Anniversaries and holidays can bring about grief attacks that create a heightened sense of loss. Grief attacks may occur in response to reminders of the painful absence of someone in your life. For many families, certain times have special meaning related to family togetherness, and the person who died is more deeply missed at those times.

The first anniversary of your loss is a hard time and you may experience the piercing pain of your loss all over again. This “anniversary” is not a day or season that you feel like celebrating. You may even be disappointed in yourself for not doing “better,” as others remind you that it’s been “a whole year.” Or you may not be feeling much of anything other than a sense of loss. Grief comes in many sizes and shapes and flavors.

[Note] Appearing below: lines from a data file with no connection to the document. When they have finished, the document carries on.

(** * Discord interaction responses (src/api/discord/interactions.js)

    A shallow embedding of the payload assembly and attachment dispatch of
    [callback] and [followup], over a small model of the JavaScript values the
    module handles: primitives, and plain objects, arrays and Buffers living in
    a store of mutable objects, so that the writes the module performs on the
    objects it is handed stay visible to whoever else holds them. *)

From Stdlib Require Import ZArith String Ascii List Bool Lia DecimalString.
From stdpp Require Import base list strings.
Import ListNotations.
Local Open Scope string_scope.
Local Open Scope list_scope.

(** ** Values and the object store *)

Abbreviation loc := nat.

(** Numbers are the integers; strings are their UTF-8 bytes, which agrees
    with JavaScript on emptiness, the only use the module makes of a string's
    length. *)
Inductive value : Type :=
| VUndef
| VNull
| VBool (b : bool)
| VNum (n : Z)
| VStr (s : string)
| VRef (l : loc).

#[global] Instance value_eq_dec : EqDecision value.
Proof. solve_decision. Defined.

Inductive kind : Type :=
| Plain
| Array (elems : list value)
| Buffer (bytes : list Byte.byte).
(** Claim C4 (amended). Presence sensing is reported unsupported exactly
    for 8-channel pipettes with fewer than 4 active tips and 96-channel
    pipettes with a SINGLE layout or fewer than 4 active tips;
    single-channel pipettes are always supported and any other channel
    count raises [ValueError]. When it is unsupported, [pick_up_tip] skips
    verification altogether: once the pick-up motion succeeds it returns
    the resolved geometry without consulting the sensors and never
    raises. *)
Theorem tip_presence_support (pv : PipetteView) :
  (channels pv = 1 -> TipHandler.get_tip_presence_config pv = Ok (true, None))
  /\ (channels pv = 8 ->
      TipHandler.get_tip_presence_config pv
      = Ok (Nat.leb 4 (tip_count (nozzle_configuration pv)), None))
  /\ (channels pv <> 1 -> channels pv <> 8 -> channels pv <> 96 ->
      TipHandler.get_tip_presence_config pv = Raise ValueError)
  /\ (forall s f, TipHandler.get_tip_presence_config pv = Ok (s, f) ->
      (s = false <->
       (channels pv = 8 /\ tip_count (nozzle_configuration pv) < 4)
       \/ (channels pv = 96 /\ (configuration (nozzle_configuration pv) = SINGLE
                                \/ tip_count (nozzle_configuration pv) < 4))))
  /\ (forall f hw nominal calibration do_not_ignore st,
      TipHandler.get_tip_presence_config pv = Ok (false, f) ->
      pickup_moves_error hw = None ->
      let g := TipHandler.resolve_tip_geometry nominal calibration in
      TipHandler.pick_up_tip pv hw nominal calibration do_not_ignore st
      = (Ok g, mkHwState (Some (length g)) (diameter g) (Some (volume g)) true)).
Proof.
  split; [| split; [| split; [| split]]].
  5: { intros f hw nominal calibration do_not_ignore st Hcfg Hmv.
       exact (TipHandler_pick_up_tip_unsupported pv f hw nominal calibration do_not_ignore st
                Hcfg Hmv). }
  all: destruct pv as [ch [cfg sn bl fr tc] at_ ser];
       unfold TipHandler.get_tip_presence_config, TipHandler.supported_partial_nozzle_minimum;
       cbn [channels nozzle_configuration tip_count configuration back_left front_right];
       assert (Hb : Nat.leb 4 tc = false <-> tc < 4) by apply Nat.leb_gt;
       remember (Nat.leb 4 tc) as b eqn:Eb; clear Eb.
  - intros ->; reflexivity.
  - intros ->; reflexivity.
  - intros H1 H8 H96. split_eqb; try contradiction; reflexivity.
  - intros s f H.
    destruct (Nat.eqb_spec ch 1) as [-> | H1]; cbn in H.
    + injection H as <- _. split; [discriminate | intros [[H _] | [H _]]; discriminate].
    + destruct (Nat.eqb_spec ch 8) as [-> | H8]; cbn in H.
      * injection H as <- _. split.
        -- intros Hs. left. split; [reflexivity |]. apply Hb. exact Hs.
        -- intros [[_ Hlt] | [H _]]; [apply Hb; exact Hlt | discriminate].
      * destruct (Nat.eqb_spec ch 96) as [-> | H96]; cbn in H; [| discriminate].
        assert (Hs : s = negb (config_eqb cfg SINGLE) && b).
        { destruct (negb (config_eqb cfg FULL) && (negb (config_eqb cfg SINGLE) && b)).
          - destruct (TipHandler.tip_on_left_side_96 bl) as [l |]; cbn in H; [| discriminate].
            destruct (TipHandler.tip_on_right_side_96 fr) as [r |]; cbn in H; [| discriminate].
            destruct (negb (l && r)), l; injection H as <- _; reflexivity.
          - injection H as <- _; reflexivity. }
        subst s. split.
        -- intros Hs. right. split; [reflexivity |].
           destruct cfg; cbn in Hs; auto; right; apply Hb; exact Hs.
        -- intros [[H8' _] | [_ [Hc | Hlt]]]; [discriminate | subst cfg; reflexivity |].
           apply Hb in Hlt. rewrite Hlt. apply andb_false_r.
Qed.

Perhaps the most important thing to remember is that these reactions are natural and normal. Sometimes the anticipation of the anniversary or holiday turns out to be worse than the day itself. Either way, there are ways to make this time a healing one. Here are a few suggestions:

Honor Yourself. You are a survivor.

Not everything may be great, but congratulate yourself for having come this far. Continue to express yourself and your grief—but also begin to forgive yourself. Admit to yourself that you did the best you could for your loved one. If you need to, seek a final, closing forgiveness from God, your loved one, and yourself. On this day, do what you want and need—and do it in honor of your loved one as well as for yourself. Do not hold back the tears – they help us grieve well and grow stronger.

Honor Your Loved One. There are lots of simple ways to remember and commemorate the first anniversary and the days surrounding it. Write a story about your loved one; get out pictures and clippings and create an album; make a list of your loved one’s best traits. How would you like yourself to be more like him/her?

Honor Your Loved One’s Story. This is the most genuine way to capture and keep the memory of your loved one alive. When you hear all the funny and sad stories again, your loved one will come back to life for you. You may also need to re-tell the story of your loved one’s passing. Parts of this experience are so powerful they can take on a life of their own unless they are talked about.

Honor Your Memories. You may want to consider a more formal tribute-making, though it doesn’t have to be very formal. Try to capture the essence of your lost loved one with your tribute. Try to lose yourself in the making of the tribute. The first anniversary may be the perfect time for something as grand as dedicating a public garden or park in memory of your loved one—or as simple as planting some flowers in a window box. What exactly was the essence of the person? This is what you want to commemorate.

Honor Your Relationship With Your Loved One. There is not a better remembering or healing exercise than writing a letter to your loved one. This is a way to bare your soul and say what needs to be said. The intimacy and self-expression of a letter helps you keep nurturing the spiritual bond between you and the person you’re grieving. All relationships include disappointments and shortcomings. When you express them, you can begin to let go of the painful stuff.

Honor Life Itself—And The Giver Of Life. The word celebrate isn’t only about joy; it’s also about observing, paying attention, and noticing. Go ahead and celebrate the life of a loved one who has meant—and continues to mean—so much to you. Honor this period as a rite of passage, giving yourself the right to pass to a new stage in your grieving and healing. During this time, you will be receiving a gift. It will be the gift of a loving, lasting communion that binds you to your loved one for eternity.